Mandalay Resources (TSE:MND) remains one of London-based broker RFC Ambrian’s favourite gold and silver miners following another quarter of record production at its Costerfield mine.
The broker expects Mandalay to continue to meet its targets this year and is confident the miner’s 2013 production guidance is more than achievable.
RFC Ambrian also expects Mandalay to be “significantly profitable” this financial year despite the recent falls in precious metal prices.
Revenues are forecast to be derived 52% from silver, 33% from gold and 15% from antimony, with cash margins of about 58% per tonne (ie, a US$170/t cash cost vs US$400/t revenue).
Mandalay is looking to boost production at both Costerfield and also at Cerro Bayo, its other producing mine.
RFC Ambrian said it will be able to mine the recently-discovered Cuffley Lode at Costerfield at the same time as mining the existing W Lode.
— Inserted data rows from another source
(* ===== verification/Rk11.v ===== *)
(** * librw11/Rw11CntlRK11, Rw11UnitRK11: the disk controller RK11

    The device on the FPGA implements the registers; when the program in the
    PDP-11 sets the go bit it raises an attention, and this controller executes
    the function: it answers by register writes, or queues a disk transfer whose
    end is reported by the callbacks.

    [V]: the disk containers; [a]: the action bound to the transfer handler;
    [pd]: storage for a buffer that has to grow.  The log and the trace are not
    modelled. *)

From S2P Require Import Prelude.
From S2P Require Import Rstats.
From S2P Require Import Command.
From S2P Require Import CommandList.
From S2P Require Import Connect.
From S2P Require Import Link.
From S2P Require Import Server.
From S2P Require Import VirtDisk.
From S2P Require Import UnitDisk.
From S2P Require Import Cpu.
From S2P Require Import Rdma.
From S2P Require Import Cntl.

Open Scope Z_scope.

(** ** Constants *)

Definition kRKDS : Z := 0x0.
Definition kRKER : Z := 0x2.
Definition kRKCS : Z := 0x4.
Definition kRKWC : Z := 0x6.
Definition kRKBA : Z := 0x8.
Definition kRKDA : Z := 0xa.
Definition kRKMR : Z := 0xc.
Definition kProbeOff : Z := kRKCS.
Definition kProbeInt : bool := true.
Definition kProbeRem : bool := true.

Definition kRKDS_V_ID : Z := 13.
Definition kRKDS_M_HDEN : Z := 0x800.
Definition kRKDS_M_SOK : Z := 0x100.
Definition kRKDS_M_DRY : Z := 0x80.
Definition kRKDS_M_ADRY : Z := 0x40.
Definition kRKDS_M_WPS : Z := 0x20.
Definition kRKDS_B_SC : Z := 0xf.
Definition kRKER_M_DRE : Z := 0x8000.
Definition kRKER_M_OVR : Z := 0x4000.
Definition kRKER_M_WLO : Z := 0x2000.
Definition kRKER_M_PGE : Z := 0x800.
Definition kRKER_M_NXM : Z := 0x400.
Definition kRKER_M_NXD : Z := 0x80.
Definition kRKER_M_NXC : Z := 0x40.
Definition kRKER_M_NXS : Z := 0x20.
Definition kRKER_M_WCE : Z := 0x1.
Definition kRKCS_M_IBA : Z := 0x800.
Definition kRKCS_M_FMT : Z := 0x400.
Definition kRKCS_M_RWA : Z := 0x200.
Definition kRKCS_M_SSE : Z := 0x100.
Definition kRKCS_M_RDY : Z := 0x80.
Definition kRKCS_M_MEX : Z := 0x30.
Definition kRKCS_V_MEX : Z := 4.
Definition kRKCS_B_MEX : Z := 0x3.
Definition kRKCS_V_FUNC : Z := 1.
Definition kRKCS_B_FUNC : Z := 0x7.
Definition kRKCS_M_GO : Z := 0x1.
Definition kFUNC_CRESET : Z := 0.
Definition kFUNC_WRITE : Z := 1.
Definition kFUNC_READ : Z := 2.
Definition kFUNC_WCHK : Z := 3.
Definition kFUNC_SEEK : Z := 4.
Definition kFUNC_RCHK : Z := 5.
Definition kFUNC_DRESET : Z := 6.
Definition kFUNC_WLOCK : Z := 7.
Definition kRKDA_M_DRSEL : Z := 0xe000.
Definition kRKDA_V_DRSEL : Z := 13.
Definition kRKDA_B_DRSEL : Z := 0x7.
Definition kRKDA_V_CYL : Z := 5.
Definition kRKDA_B_CYL : Z := 0xff.
Definition kRKDA_V_SUR : Z := 4.
Definition kRKDA_B_SUR : Z := 0x1.
Definition kRKDA_B_SC : Z := 0xf.
Definition kRKMR_M_SBCLR : Z := 0x400.
Definition kRKMR_M_CRESET : Z := 0x200.
Definition kRKMR_M_FDONE : Z := 0x100.

Definition kStatNFuncCreset : nat := 2.
Definition kStatNFuncWrite : nat := 3.
Definition kStatNFuncRead : nat := 4.
Definition kStatNFuncWchk : nat := 5.
Definition kStatNFuncSeek : nat := 6.
Definition kStatNFuncRchk : nat := 7.
Definition kStatNFuncDreset : nat := 8.
Definition kStatNFuncWlock : nat := 9.

(** ** Data *)

Record RK11 := mkRK11 {
  rk_cntl : Cntl;
  fPC_rkwc : nat;
  fPC_rkba : nat;
  fPC_rkda : nat;
  fPC_rkmr : nat;
  fPC_rkcs : nat;
  fRd_rkcs : Z;
  fRd_rkda : Z;
  fRd_addr : Z;
  fRd_lba : Z;
  fRd_nwrd : Z;
  fRd_fu : Z;
  fRd_ovr : bool;
  fRkds : list Z }.      (** [Rw11UnitRK11::fRkds], by unit *)
#[export] Instance eta_RK11 : Eta RK11 := λ r,
  mkRK11 (rk_cntl r) (fPC_rkwc r) (fPC_rkba r) (fPC_rkda r) (fPC_rkmr r) (fPC_rkcs r) (fRd_rkcs r)
    (fRd_rkda r) (fRd_addr r) (fRd_lba r) (fRd_nwrd r) (fRd_fu r) (fRd_ovr r) (fRkds r).

Definition NUnit : nat := 8.
Definition UnitRK11_ctor {V} : Rw11UnitDisk V := mkUnitDisk None "rk05" true 203 2 12 512 (203 * 2 * 12) false.
Definition rk11_stat_table : list (string * string) :=
  ([("NFuncCreset", "func CRESET"); ("NFuncWrite", "func WRITE"); ("NFuncRead", "func READ");
    ("NFuncWchk", "func WCHK"); ("NFuncSeek", "func SEEK"); ("NFuncRchk", "func RCHK");
    ("NFuncDreset", "func DRESET"); ("NFuncWlock ", "func WLOCK")])%string.
Definition RK11_ctor : RK11 :=
  mkRK11 (Cntl_ctor "rk11" rk11_stat_table) 0 0 0 0 0 0 0 0 0 0 0 false (replicate NUnit 0).
(** The controller with its units and its transfer. *)
Definition CntlRK11_ctor {S V H A} (srv : RlinkServer H A) (cpu : Rw11Cpu S) : Rw11Sys S V H A RK11 :=
  mkSys srv cpu (replicate NUnit UnitRK11_ctor) false RdmaDisk_ctor.1 (Some RdmaDisk_ctor.2) RK11_ctor.

(** Bits [v] up of a register. *)
Definition field (r v m : Z) : Z := Z.land (Z.shiftr r v) m.

(** ** Operations *)

Section RK11.
Context {S V H A : Type} `{!RlinkExec S, !VirtDiskOps V}.
Notation Sys := (Rw11Sys S V H A RK11).
Notation Unit := (Rw11UnitDisk V).
Notation Cpu := (Rw11Cpu S).

Definition rstat_ (ind : nat) : M Sys () := cstat rk_cntl ind.
(** The ibus address of a register. *)
Definition rk_reg (rk : RK11) (off : Z) : Z := u16 (cn_fBase (rk_cntl rk) + off).
Definition rk_wibr (rk : RK11) (ws : list (Z * Z)) (c : Cpu) : M RlinkCommandList () :=
  AddWibrs (map (λ '(off, v), (rk_reg rk off, v)) ws) c.

Definition Config (name : string) (base lam : Z) : M Sys () :=
  client (λ r, r <| rk_cntl ::= ConfigCntl name base lam kProbeOff kProbeInt kProbeRem |>).

Definition unit_rkds (i : nat) : M Sys Z := λ t,
  match fRkds (sy_client t) !! i with
  | Some x => (Ret x, t)
  | None => (Exc (undefined "unit index out of range"), t)
  end.
Definition SetRkds (i : nat) (rkds : Z) : M Sys () := client (λ r, r <| fRkds ::= <[i := rkds]> |>).
(** [hasvirt]: a disk is attached. *)
Definition rkds_of (ind : Z) (hasvirt wprot : bool) : Z :=
  let rkds := u16 (Z.shiftl ind kRKDS_V_ID) in
  if hasvirt then
    let rkds := Z.lor (Z.lor (Z.lor (Z.lor rkds kRKDS_M_HDEN) kRKDS_M_SOK) kRKDS_M_DRY) kRKDS_M_ADRY in
    if wprot then Z.lor rkds kRKDS_M_WPS else rkds
  else rkds.
Definition UnitSetup (ind : nat) : M Sys () := λ t,
  (unit ← unit_at ind;
   let rkds := rkds_of (Z.of_nat ind) (HasVirt unit) (ufWProt unit) in
   SetRkds ind rkds ;;
   zoom sy_cpu (ExecWibr (rk_reg (sy_client t) kRKDS) rkds 0 0 0 0)) t.

(** [self]: the controller, as the data pointer of its attention handler [h]. *)
Definition Start (h : H) (self : Z) : M Sys () := λ t,
  if bad_start rk_cntl t
  then (Exc (Rexception "Rw11CntlRK11::Start" "Bad state: started, no lam, not enable, not found"), t)
  else
    (map_regs rk_cntl [(".ds", kRKDS); (".er", kRKER); (".cs", kRKCS); (".wc", kRKWC); (".ba", kRKBA);
                       (".da", kRKDA); (".mr", kRKMR)]%string ;;
     UnitSetupAll UnitSetup 0 NUnit ;;
     '(is_, l) ← (λ t, new_clist (prim_list rk_cntl [kRKWC; kRKBA; kRKDA; kRKMR; kRKCS] t) t);
     let pc := λ k, nth k is_ O in
     client (λ r, r <| rk_cntl ::= λ c, c <| cn_fPrimClist := l |> |> <| fPC_rkwc := pc 0%nat |>
                    <| fPC_rkba := pc 1%nat |> <| fPC_rkda := pc 2%nat |> <| fPC_rkmr := pc 3%nat |>
                    <| fPC_rkcs := pc 4%nat |>) ;;
     zoom sy_srv (AddAttnHandler h (u16 (Z.shiftl 1 (cn_fLam (rk_cntl (sy_client t))))) self) ;;
     modify (λ t, t <| sy_started := true |>)) t.

(** In the code in octal. *)
Definition BootCode (unit : Z) : list Z * Z * Z :=
  let start := 0x400 in
  ([0x444b; 0x15c6; start; 0x15c0; u16 unit; 0x1003; 0x00c3; 0x0cc3; 0x0cc3; 0x0cc3; 0x0cc3; 0x0cc3;
    0x15c1; 0xff0a; 0x10c9; 0x0a21; 0x15e1; 0xfe00; 0x15e1; 0x0005; 0x0a02; 0x0a03; 0x15c4; start + 16;
    0x0a05; 0x8bc9; 0x80fe; 0x8a09; 0x0a07], start, start + 2).

(** *** The answers to the device *)

Definition AddErrorExit (rk : RK11) (rker : Z) : Cpu → M RlinkCommandList () :=
  rk_wibr rk [(kRKER, rker); (kRKMR, kRKMR_M_FDONE)].
(** The registers behind a transfer of [ndone] words. *)
Definition exit_regs (rk : RK11) (unit : Unit) (ndone rker : Z) : list (Z * Z) :=
  let nblk := Nwrd2Nblk (u32 ndone) unit in
  let addr := u32 (fRd_addr rk + 2 * ndone) in
  let lba := fRd_lba rk + nblk in
  let nrest := u32 (fRd_nwrd rk - ndone) in
  let ba := Z.land addr 0xfffe in
  let mex := Z.land (Z.shiftr addr 16) 0x3 in
  let cs := Z.lor (Z.ldiff (fRd_rkcs rk) kRKCS_M_MEX) (Z.shiftl mex kRKCS_V_MEX) in
  let '(cy, hd, se) := Lba2Chs (u32 lba) unit in
  let da := u16 (Z.lor (Z.lor (Z.lor (Z.land (fRd_rkda rk) kRKDA_M_DRSEL) (Z.shiftl cy kRKDA_V_CYL))
                         (Z.shiftl hd kRKDA_V_SUR)) se) in
  let rker := if fRd_ovr rk then Z.lor rker kRKER_M_OVR else rker in
  (if negb (rker =? 0) then [(kRKER, rker)] else []) ++
  [(kRKWC, Z.land (u32 (- nrest)) 0xffff); (kRKBA, ba); (kRKDA, da)] ++
  (if negb (cs =? fRd_rkcs rk) then [(kRKCS, cs)] else []) ++
  [(kRKMR, kRKMR_M_FDONE)].
Definition AddNormalExit (rk : RK11) (unit : Unit) (ndone rker : Z) : Cpu → M RlinkCommandList () :=
  rk_wibr rk (exit_regs rk unit ndone rker).
Definition drive (rkda : Z) : Z := field rkda kRKDA_V_DRSEL kRKDA_B_DRSEL.
(** On the unit of the request. *)
Definition normal_exit (l : RlinkCommandList) (ndone rker : Z) : M Sys RlinkCommandList :=
  rk ← get_client id;
  unit ← unit_at (Z.to_nat (drive (fRd_rkda rk)));
  '(_, l) ← add_cmds (AddNormalExit rk unit ndone rker) l;
  mret l.

(** *** The callbacks of the transfer *)

Definition RdmaPreExecCB (stat : status) (nwdone nwnext : Z) (clist : RlinkCommandList) : M Sys RlinkCommandList :=
  fu ← get_client fRd_fu;
  if bool_decide (stat = kStatusBusyLast) && negb (fu =? kFUNC_WCHK) then
    '(_, clist) ← add_cmds (λ _, AddLabo) clist;
    normal_exit clist (nwdone + nwnext) 0
  else mret clist.
Definition RdmaPostExecCB (stat : status) (ndone : Z) (clist : RlinkCommandList) (ncmd : nat) : M Sys () :=
  if bool_decide (stat = kStatusBusy) then mret ()
  else
    fu ← get_client fRd_fu;
    cs ← get_client fRd_rkcs;
    '(ndone, rker) ← (if fu =? kFUNC_WCHK then
        nwcok ← WriteCheck ndone;
        mret (if negb (nwcok =? ndone)
              then (if negb (Z.land cs kRKCS_M_SSE =? 0) then nwcok else ndone, kRKER_M_WCE)
              else (ndone, 0))
      else mret (ndone, 0));
    let rker := if bool_decide (stat = kStatusFailRdma) then Z.lor rker kRKER_M_NXM else rker in
    let finish :=
      l ← normal_exit RlinkCommandList_ctor ndone rker;
      exec_list l ;; mret () in
    if (ncmd <? CommandList.Size clist)%nat then
      cmd ← cmd_of ncmd clist;
      if negb (Command cmd =? kCmdLabo) || (negb (rker =? 0) && (fData cmd =? 0))
      then throw (Rexception "Rw11CntlRK11::RdmaPostExecCB" "Bad state: Labo not found or missed abort")
      else if fData cmd =? 0 then mret () else finish
    else finish.

(** *** The attention handler *)

Section Attn.
Variables (a : A) (pd : Z).

(** Errors of the disk address. *)
Definition addr_error (cy se : Z) (unit : Unit) : Z :=
  Z.lor (if ufNSect unit <=? se then kRKER_M_NXS else 0) (if ufNCyl unit <=? cy then kRKER_M_NXC else 0).
(** General abort conditions. *)
Definition abort_error (fu rkcs : Z) (unit : Unit) : Z :=
  if negb (fu =? kFUNC_CRESET) && negb (HasVirt unit) then kRKER_M_NXD
  else if negb (fu =? kFUNC_WRITE) && negb (fu =? kFUNC_READ) &&
          negb (Z.land rkcs (Z.lor kRKCS_M_FMT kRKCS_M_RWA) =? 0) then kRKER_M_PGE
  else if negb (Z.land rkcs kRKCS_M_RWA =? 0) then kRKER_M_DRE
  else 0.
(** A list built and executed. *)
Definition answer (m : Cpu → M RlinkCommandList ()) : M Sys () :=
  '(_, l) ← add_cmds m RlinkCommandList_ctor;
  exec_list l ;; mret ().
Definition answer_regs (ws : list (Z * Z)) : M Sys () :=
  rk ← get_client id; answer (rk_wibr rk ws).
Definition error_exit (rker : Z) : M Sys () :=
  rk ← get_client id; answer (AddErrorExit rk rker).

(** The functions; [iba]: inhibit increment, which is not supported. *)
Definition iba_error (rkcs : Z) : Z := if negb (Z.land rkcs kRKCS_M_IBA =? 0) then kRKER_M_DRE else 0.
(** [AddErrorExit], or the function itself. *)
Definition unless_error (rker : Z) (m : M Sys ()) : M Sys () :=
  if negb (rker =? 0) then error_exit rker else m.
Definition do_function (fu rkcs addr nwrd lba cy se dr : Z) (unit : Unit) (rkds : Z) : M Sys () :=
  let i := Z.to_nat dr in
  let chs := addr_error cy se unit in
  if fu =? kFUNC_CRESET then
    rstat_ kStatNFuncCreset ;; answer_regs [(kRKMR, kRKMR_M_CRESET)]
  else if fu =? kFUNC_WRITE then
    rstat_ kStatNFuncWrite ;;
    unless_error (Z.lor (Z.lor chs (if ufWProt unit then kRKER_M_WLO else 0)) (iba_error rkcs))
      (QueueDiskWrite a addr nwrd kCPAH_M_UBM22 lba i pd)
  else if fu =? kFUNC_READ then
    rstat_ kStatNFuncRead ;;
    unless_error (Z.lor chs (iba_error rkcs)) (QueueDiskRead a addr nwrd kCPAH_M_UBM22 lba i pd)
  else if fu =? kFUNC_WCHK then
    rstat_ kStatNFuncWchk ;;
    unless_error (Z.lor chs (iba_error rkcs)) (QueueDiskWriteCheck a addr nwrd kCPAH_M_UBM22 lba i pd)
  else if fu =? kFUNC_SEEK then
    rstat_ kStatNFuncSeek ;;
    if negb (chs =? 0) then
      answer_regs [(kRKER, chs); (kRKMR, Z.lor kRKMR_M_SBCLR (Z.shiftl 1 dr)); (kRKMR, kRKMR_M_FDONE)]
    else
      let rkds := Z.lor (Z.ldiff rkds kRKDS_B_SC) se in
      SetRkds i rkds ;;
      answer_regs [(kRKMR, kRKMR_M_FDONE); (kRKDS, rkds); (kRKMR, Z.shiftl 1 dr)]
  else if fu =? kFUNC_RCHK then
    rstat_ kStatNFuncRchk ;;
    unless_error (Z.lor chs (iba_error rkcs))
      (l ← normal_exit RlinkCommandList_ctor nwrd 0; exec_list l ;; mret ())
  else if fu =? kFUNC_DRESET then
    rstat_ kStatNFuncDreset ;; answer_regs [(kRKMR, kRKMR_M_FDONE); (kRKMR, Z.shiftl 1 dr)]
  else if fu =? kFUNC_WLOCK then
    rstat_ kStatNFuncWlock ;;
    let rkds := Z.lor rkds kRKDS_M_WPS in
    SetRkds i rkds ;;
    modify (λ t, t <| sy_units ::= <[i := SetWProt true unit]> |>) ;;
    answer_regs [(kRKDS, rkds); (kRKMR, kRKMR_M_FDONE)]
  else mret ().

Definition AttnHandler (args : AttnArgs) : M Sys AttnArgs :=
  rstat_ kStatNAttnHdl ;;
  args ← harvest rk_cntl args;
  rk ← get_client id;
  rkwc ← prim_data rk_cntl (fPC_rkwc rk);
  rkba ← prim_data rk_cntl (fPC_rkba rk);
  rkda ← prim_data rk_cntl (fPC_rkda rk);
  rkcs ← prim_data rk_cntl (fPC_rkcs rk);
  let se := Z.land rkda kRKDA_B_SC in
  let hd := field rkda kRKDA_V_SUR kRKDA_B_SUR in
  let cy := field rkda kRKDA_V_CYL kRKDA_B_CYL in
  let dr := drive rkda in
  let fu := field rkcs kRKCS_V_FUNC kRKCS_B_FUNC in
  let mex := field rkcs kRKCS_V_MEX kRKCS_B_MEX in
  let addr := Z.lor (Z.shiftl mex 16) rkba in
  let nwrd := Z.land (Z.lnot rkwc) 0xffff + 1 in
  if Z.land rkcs kRKCS_M_GO =? 0 then mret args
  else if Z.of_nat NUnit <? dr
  then throw (Rexception "Rw11CntlRK11::AttnHandler" "Bad state: dr > NUnit()")
  else
    unit ← unit_at (Z.to_nat dr);
    let lba := Chs2Lba cy hd se unit in
    let nblk := Nwrd2Nblk nwrd unit in
    rkds ← unit_rkds (Z.to_nat dr);
    busy ← gets (λ t, IsActive (sy_rdma t));
    if negb (Z.land rkcs kRKCS_M_RDY =? 0) || busy then mret args
    else
      let rker := abort_error fu rkcs unit in
      if negb (rker =? 0) then
        answer_regs ([(kRKER, rker)] ++
          (if (fu =? kFUNC_SEEK) || (fu =? kFUNC_DRESET)
           then [(kRKMR, Z.lor kRKMR_M_SBCLR (Z.shiftl 1 dr))] else []) ++ [(kRKMR, kRKMR_M_FDONE)]) ;;
        mret args
      else
        let ovr := ufNBlock unit <? u32 (lba + nblk) in
        let nwrd := if ovr then u32 ((ufNBlock unit - lba) * (ufBlksize unit / 2)) else nwrd in
        client (λ r, r <| fRd_rkcs := rkcs |> <| fRd_rkda := rkda |> <| fRd_addr := addr |>
                       <| fRd_lba := lba |> <| fRd_nwrd := nwrd |> <| fRd_ovr := ovr |> <| fRd_fu := fu |>) ;;
        do_function fu rkcs addr nwrd lba cy se dr unit rkds ;;
        mret args.
End Attn.
End RK11.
At Cerro Bayo, the current mill design is capable of processing up to 1,600tpd and could therefore process an additional tonnage on top of current production (1,200tpd).
RFC Ambrian said it has tweaked its price target, which is now C¢3 lower at C$1.24, to reflect the first quarter and a reduction in its 2013 gold forecast from US$1,850/oz to US$1,750/oz.
Its investment stance on Mandalay remains ‘buy’.